SOURCE DATA:
(* ===== verification/ReproductionExamples.v ===== *)
(** * Examples for reproductions

    One attempt from its request to its cleanup: an environment with one required
    version, the agent's command that runs the candidate, the log of it and the
    closure of the result. Of the two versions of the environment one is
    required and met, the other is not required and could not be checked. *)
From S2P Require Import Prelude Records Hash CanonicalJson Text Store Lineage Work Processes Actions.
From S2P Require Import Budget Runtime Registry Authority Outputs Evidence Verdicts Policy Gates.
From S2P Require Import Traversal Findings Reports Reproduction Execution VerdictExamples.

#[local] Existing Instances fx_any request_dumped dynamic_dumped poc_dumped.

#[local] Instance requirements_dumped : Dumped EnvironmentRequirements := fun r =>
  fx_value (er_items_meta r) "requirements" [er_items_request_ref r] (map eq_name (er_items r)).
#[local] Instance plan_dumped : Dumped ReproductionPlan := fun p =>
  fx_value (pn_meta p) "plan" [pn_request_ref p; pn_environment_requirements_ref p] [pn_reproduction_goal p].
#[local] Instance recipe_dumped : Dumped EnvironmentRecipe := fun r =>
  fx_value (rc_meta r) "recipe" [rc_environment_requirements_ref r] [rc_built_image_digest r].
#[local] Instance environment_dumped : Dumped SandboxEnvironment := fun e =>
  fx_value (se_meta e) "environment" [se_environment_recipe_ref e] (map ek_requirement_id (se_checks e)).
#[local] Instance boundary_dumped : Dumped SandboxPolicyDecision := fun d =>
  fx_value (bd_meta d) "boundary" [bd_action_decision_ref d] (bd_reason_codes d).
#[local] Instance log_dumped : Dumped AgentLog := fun l =>
  fx_value (al_meta l) "log" [al_request_ref l] (map ev_event_id (al_events l)).
#[local] Instance record_dumped : Dumped SandboxCommandRecord := fun r =>
  fx_value (cr_meta r) "command" [cr_tool_request_ref r] [cr_command_digest r].
#[local] Instance tool_dumped : Dumped DynamicReproductionToolRequest := fun t =>
  fx_value (tr_meta t) "tool" [tr_environment_ref t] [tr_rationale t].
#[local] Instance candidate_dumped : Dumped PoCCandidate := fun c =>
  fx_value (pk_meta c) "candidate" [pk_content_ref c] [pk_content_digest c].
#[local] Instance conclusion_dumped : Dumped DynamicReproductionConclusion := fun c =>
  fx_value (dc_meta c) "conclusion" [dc_environment_ref c] [dc_hypothesis_linkage c].
#[local] Instance cleanup_dumped : Dumped CleanupResult := fun c =>
  fx_value (cn_meta c) "cleanup" (cn_environment_refs c) [].

(** ** The attempt *)

Definition rx_meta (id kind : string) : RunMeta := fx_meta id kind "a4".
Definition rx_need : EnvironmentNeed := mkNeed "n1" NK_VERSION "python" true [fx_leaf "e1"].
Definition rx_request : DynamicReproductionRequest :=
  mkDynamicRequest (fx_meta "rq1" "dynamic_reproduction_request" "a1") (fx_leaf "va") 1
    (fx_leaf "hypothesis") POC_CONFIRMATION V_TRUE "confirm" [rx_need] (fx_leaf "profile") [] []
    (fx_leaf "pro") (fx_leaf "con") 1.
Definition rx_request_ref := fx_ref (dq_meta rx_request) rx_request.
Definition rx_requirements : EnvironmentRequirements :=
  mkRequirements (rx_meta "er1" "environment_requirements") rx_request_ref
    [mkRequirement "n1" NK_VERSION "python" true (Some "3.11") None [] None None [fx_leaf "e1"];
     mkRequirement "n2" NK_VERSION "node" false (Some "node 20") None [] None None []].
Definition rx_requirements_ref := fx_ref (er_items_meta rx_requirements) rx_requirements.
Definition rx_plan : ReproductionPlan :=
  mkPlan (rx_meta "pn1" "reproduction_plan") rx_request_ref POC_CONFIRMATION (fx_leaf "hypothesis")
    rx_requirements_ref (fx_leaf "profile") "run the script" "post a form" ["an alert"].
Definition rx_plan_ref := fx_ref (pn_meta rx_plan) rx_plan.
Definition rx_recipe : EnvironmentRecipe :=
  mkRecipe (rx_meta "rc1" "environment_recipe") rx_request_ref rx_requirements_ref (fx_leaf "src")
    [fx_leaf "src"] "base" "built" None BUILT None 1.
Definition rx_recipe_ref := fx_ref (rc_meta rx_recipe) rx_recipe.
Definition rx_environment : SandboxEnvironment :=
  mkEnvironment (rx_meta "se1" "sandbox_environment") rx_request_ref rx_plan_ref rx_recipe_ref
    rx_requirements_ref "container" CREATED INITIAL_CLEAN None EV_READY
    [mkEnvironmentCheck "n1" EC_MATCH (Some "3.11") None None [fx_leaf "out"] None;
     mkEnvironmentCheck "n2" EC_NOT_CHECKED None None (Some "no network") [fx_leaf "out"] None] [] 1.
Definition rx_environment_ref := fx_ref (se_meta rx_environment) rx_environment.
Definition rx_policy : SandboxPolicyDecision :=
  mkBoundary (rx_meta "bd1" "sandbox_policy_decision") rx_request_ref (fx_leaf "dec") (fx_leaf "profile")
    (fx_leaf "resources") (fx_leaf "policy") None None PS_PREPARING true ["IN_BOUNDS"] [] 1.
Definition rx_policy_ref := fx_ref (bd_meta rx_policy) rx_policy.
Definition rx_candidate : PoCCandidate :=
  mkCandidate (rx_meta "pk1" "poc_candidate") rx_request_ref rx_plan_ref (fx_leaf "script") "0" "call" 1.
Definition rx_candidate_ref := fx_ref (pk_meta rx_candidate) rx_candidate.
Definition rx_command : SandboxCommandInput :=
  mkCommandInput POC_EXECUTABLE [POC_RUNTIME_PATH] "/work" [] None [].
Definition rx_digest : string := match fields_hash rx_command with Ok h => h | Err _ => "" end.
Definition rx_tool : DynamicReproductionToolRequest :=
  mkToolRequest (rx_meta "tr1" "dynamic_reproduction_tool_request") rx_request_ref rx_plan_ref
    rx_environment_ref 1 RUN_COMMAND (Some rx_command) None None "run it" "call".
Definition rx_tool_ref := fx_ref (tr_meta rx_tool) rx_tool.
Definition rx_record : SandboxCommandRecord :=
  mkCommandRecord (rx_meta "cr1" "sandbox_command_record") rx_request_ref rx_command "act" rx_tool_ref
    rx_plan_ref rx_recipe_ref rx_environment_ref rx_digest REDACTION_NOT_REQUIRED 1.
Definition rx_record_ref := fx_ref (cr_meta rx_record) rx_record.

(** ** The log *)

Definition rx_plain (n : Z) (id action : string) (t : EventType) (candidate : option StoredDataRef)
  (inputs : list StoredDataRef) : AgentLogEvent :=
  mkEvent id n action t BY_DYNAMIC_REPRODUCTION None None candidate None None None None inputs [] None None None n.
Definition rx_run (n : Z) (id : string) (t : EventType) (inputs outputs : list StoredDataRef)
  (exit : option Z) (timed_out : option bool) : AgentLogEvent :=
  mkEvent id n "act" t BY_TOOL_RUNTIME (Some rx_environment_ref) (Some rx_recipe_ref) (Some rx_candidate_ref)
    (Some rx_tool_ref) (Some rx_record_ref) (Some rx_digest) (Some REDACTION_NOT_REQUIRED) inputs outputs exit
    timed_out None n.
Definition rx_started : list AgentLogEvent :=
  [rx_plain 1 "v1" "session" (STARTED PH_SESSION) None [rx_policy_ref];
   rx_plain 2 "v2" "agent" (STARTED PH_AGENT) None [];
   rx_plain 3 "v3" "create" POC_CANDIDATE_CREATED (Some rx_candidate_ref) []].
Definition rx_ran : list AgentLogEvent :=
  [rx_run 4 "v4" (STARTED PH_COMMAND) [] [] None None;
   rx_run 5 "v5" (STARTED PH_POC_EXECUTION) [fx_leaf "script"] [] None None;
   rx_run 6 "v6" (FINISHED PH_COMMAND) [] [fx_leaf "e1"] (Some 0) (Some false);
   rx_run 7 "v7" (FINISHED PH_POC_EXECUTION) [fx_leaf "script"] [fx_leaf "e1"] (Some 0) (Some false)].
Definition rx_ended : list AgentLogEvent :=
  [rx_plain 8 "v8" "agent" (FINISHED PH_AGENT) None []; rx_plain 9 "v9" "session" (FINISHED PH_SESSION) None []].
Definition rx_log_meta (n : Z) (id : string) (previous : option string) : RunMeta :=
  mkRunMeta (mkRevisionMeta id "al" "agent_log" "1.0.0" n previous 0) "an"
    (Some (mkCodeScope "ws" "c0" (Some "h1") (Some "a4"))).
Definition rx_log1 : AgentLog := mkLog (rx_log_meta 1 "al1" None) rx_request_ref rx_started.
Definition rx_log2 : AgentLog := mkLog (rx_log_meta 2 "al2" (Some "al1")) rx_request_ref (rx_started ++ rx_ran).
Definition rx_log3 : AgentLog :=
  mkLog (rx_log_meta 3 "al3" (Some "al2")) rx_request_ref (rx_started ++ rx_ran ++ rx_ended).

Lemma rx_accepted : event_sequence rx_log3 = Ok tt.
Proof. vm_compute. reflexivity. Qed.

Lemma rx_shapes : for_each command_shape (al_events rx_log3) = Ok tt.
Proof. vm_compute. reflexivity. Qed.

(** A session that finishes without having started. *)
Example rx_unstarted :
  event_sequence (mkLog (rx_log_meta 1 "al1" None) rx_request_ref
    [rx_plain 1 "v1" "session" (FINISHED PH_SESSION) None []]) = Err (ValueError "LOG_ACTION_START_REQUIRED").
Proof. vm_compute. reflexivity. Qed.

Lemma log_events_paired_witness :
  event_sequence rx_log3 = Ok tt /\ log_paired (al_events rx_log3).
Proof.
  split; [exact rx_accepted |]. destruct (log_events_paired rx_log3 rx_accepted) as (H & _). exact H.
Defined.

Lemma rx_first_revision : validate_log_revision rx_log1 rx_log2 = Ok tt.
Proof. vm_compute. reflexivity. Qed.
Lemma rx_second_revision : validate_log_revision rx_log2 rx_log3 = Ok tt.
Proof. vm_compute. reflexivity. Qed.

Lemma log_append_only_witness : al_events rx_log1 `prefix_of` al_events rx_log3.
Proof.
  destruct (log_append_only rx_log1 rx_log3 2
    (nsteps_l _ _ _ _ _ rx_first_revision
      (nsteps_l _ _ _ _ _ rx_second_revision (nsteps_O _ _)))) as (H & _).
  exact H.
Defined.

(** ** The closure *)

Definition rx_log_ref := fx_ref (al_meta rx_log3) rx_log3.
Definition rx_poc : PoCBundle :=
  mkBundle (rx_meta "bp1" "poc_bundle") rx_request_ref rx_plan_ref rx_recipe_ref rx_environment_ref rx_log_ref
    rx_candidate_ref "0" "act" [fx_leaf "e1"] 10.
Definition rx_conclusion : DynamicReproductionConclusion :=
  mkConclusion (rx_meta "dc1" "dynamic_reproduction_conclusion") rx_request_ref rx_plan_ref rx_environment_ref
    (Some rx_candidate_ref) [fx_leaf "out"] HO_SUPPORTED [fx_pro_ref] "the script ran" ["one browser"] "call".
Definition rx_cleanup : CleanupResult :=
  mkCleanup (rx_meta "cn1" "cleanup_result") rx_request_ref [rx_environment_ref] [fx_leaf "volume"] CU_SUCCEEDED
    None 11.
Definition rx_result : DynamicReproductionResult :=
  mkDynamicResult (rx_meta "dy1" "dynamic_reproduction_result") rx_request_ref (Some (fx_leaf "dec"))
    (Some rx_plan_ref) POC_CONFIRMATION (Some rx_policy_ref) true rx_log_ref
    (Some (fx_ref (dc_meta rx_conclusion) rx_conclusion)) (Some rx_recipe_ref) (Some rx_environment_ref)
    (Some rx_candidate_ref) (Some (fx_ref (poc_meta rx_poc) rx_poc)) [fx_leaf "out"] DS_SUCCEEDED FC_NONE None []
    HO_SUPPORTED [fx_pro_ref] false [] "the script ran" EXECUTABLE [] ["one browser"] true CU_SUCCEEDED
    (Some (fx_ref (cn_meta rx_cleanup) rx_cleanup)) 1 12 11.
Definition rx_inputs : ClosureInputs :=
  mkInputs 1 (Some rx_plan) (Some rx_recipe) (Some rx_environment) (Some rx_candidate) (Some rx_poc)
    (Some rx_conclusion) (Some rx_policy) (Some rx_cleanup) fx_resolved [rx_record] [rx_tool] [] []
    (Some rx_requirements) None [fx_leaf "volume"].

Lemma rx_shape : result_shape rx_result = Ok tt.
Proof. vm_compute. reflexivity. Qed.

Lemma rx_closed : validate_dynamic_closure rx_result rx_request rx_log3 rx_inputs = Ok tt.
Proof. vm_compute. reflexivity. Qed.

Lemma poc_executed_witness :
  in_poc rx_inputs = Some rx_poc
  /\ exists candidate execution, in_candidate rx_inputs = Some candidate
       /\ execution_proved rx_result rx_log3 rx_poc candidate execution.
Proof.
  split; [reflexivity |].
  destruct (poc_executed rx_result rx_request rx_log3 rx_inputs rx_poc rx_accepted rx_closed eq_refl)
    as (candidate & execution & _ & _ & _ & _ & _ & _ & Hc & Hp & _).
  exists candidate, execution. exact (conj Hc Hp).
Defined.

Lemma run_accounted_witness :
  [fx_leaf "volume"] = in_attempt_resource_refs rx_inputs
  /\ (exists policy, in_policy rx_inputs = Some policy /\ bd_allow policy = true)
  /\ forall r, r ∈ in_attempt_resource_refs rx_inputs ->
       exists c, in_cleanup rx_inputs = Some c /\ r ∈ cn_resource_refs c.
Proof.
  split; [reflexivity |].
  destruct (run_accounted rx_result rx_request rx_log3 rx_inputs rx_shape rx_closed) as (_ & Hb & _ & _ & H).
  split; [| exact H]. destruct (Hb (or_introl eq_refl)) as (ref & policy & Hr & Hp & _ & _ & Ha & _).
  exists policy. exact (conj Hp (Ha eq_refl)).
Defined.

(** An environment the cleanup leaves out. *)
Example rx_left_over :
  validate_cleanup_coverage rx_result rx_log3
    (Some (mkCleanup (rx_meta "cn1" "cleanup_result") rx_request_ref [] [fx_leaf "volume"] CU_SUCCEEDED None 11))
    [rx_environment] [fx_leaf "volume"] = Err (ValueError "CLEANUP_COVERAGE_MISMATCH").
Proof. vm_compute. reflexivity. Qed.

(** [_VERSION_TOKEN] *)
Example version_tokens :
  map version_token ["Python 3.11.4"; "v1.2.3.4.5"; "7."; "none"]
  = [Some "3.11.4"; Some "1.2.3.4"; Some "7"; None].
Proof. vm_compute. reflexivity. Qed.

ACTIVITY: Whichever lines of the data include the word "false", pull them out.

EXERCISE ANSWER:
     mkRequirement "n2" NK_VERSION "node" false (Some "node 20") None [] None None []].
   rx_run 6 "v6" (FINISHED PH_COMMAND) [] [fx_leaf "e1"] (Some 0) (Some false);
   rx_run 7 "v7" (FINISHED PH_POC_EXECUTION) [fx_leaf "script"] [fx_leaf "e1"] (Some 0) (Some false)].
    HO_SUPPORTED [fx_pro_ref] false [] "the script ran" EXECUTABLE [] ["one browser"] true CU_SUCCEEDED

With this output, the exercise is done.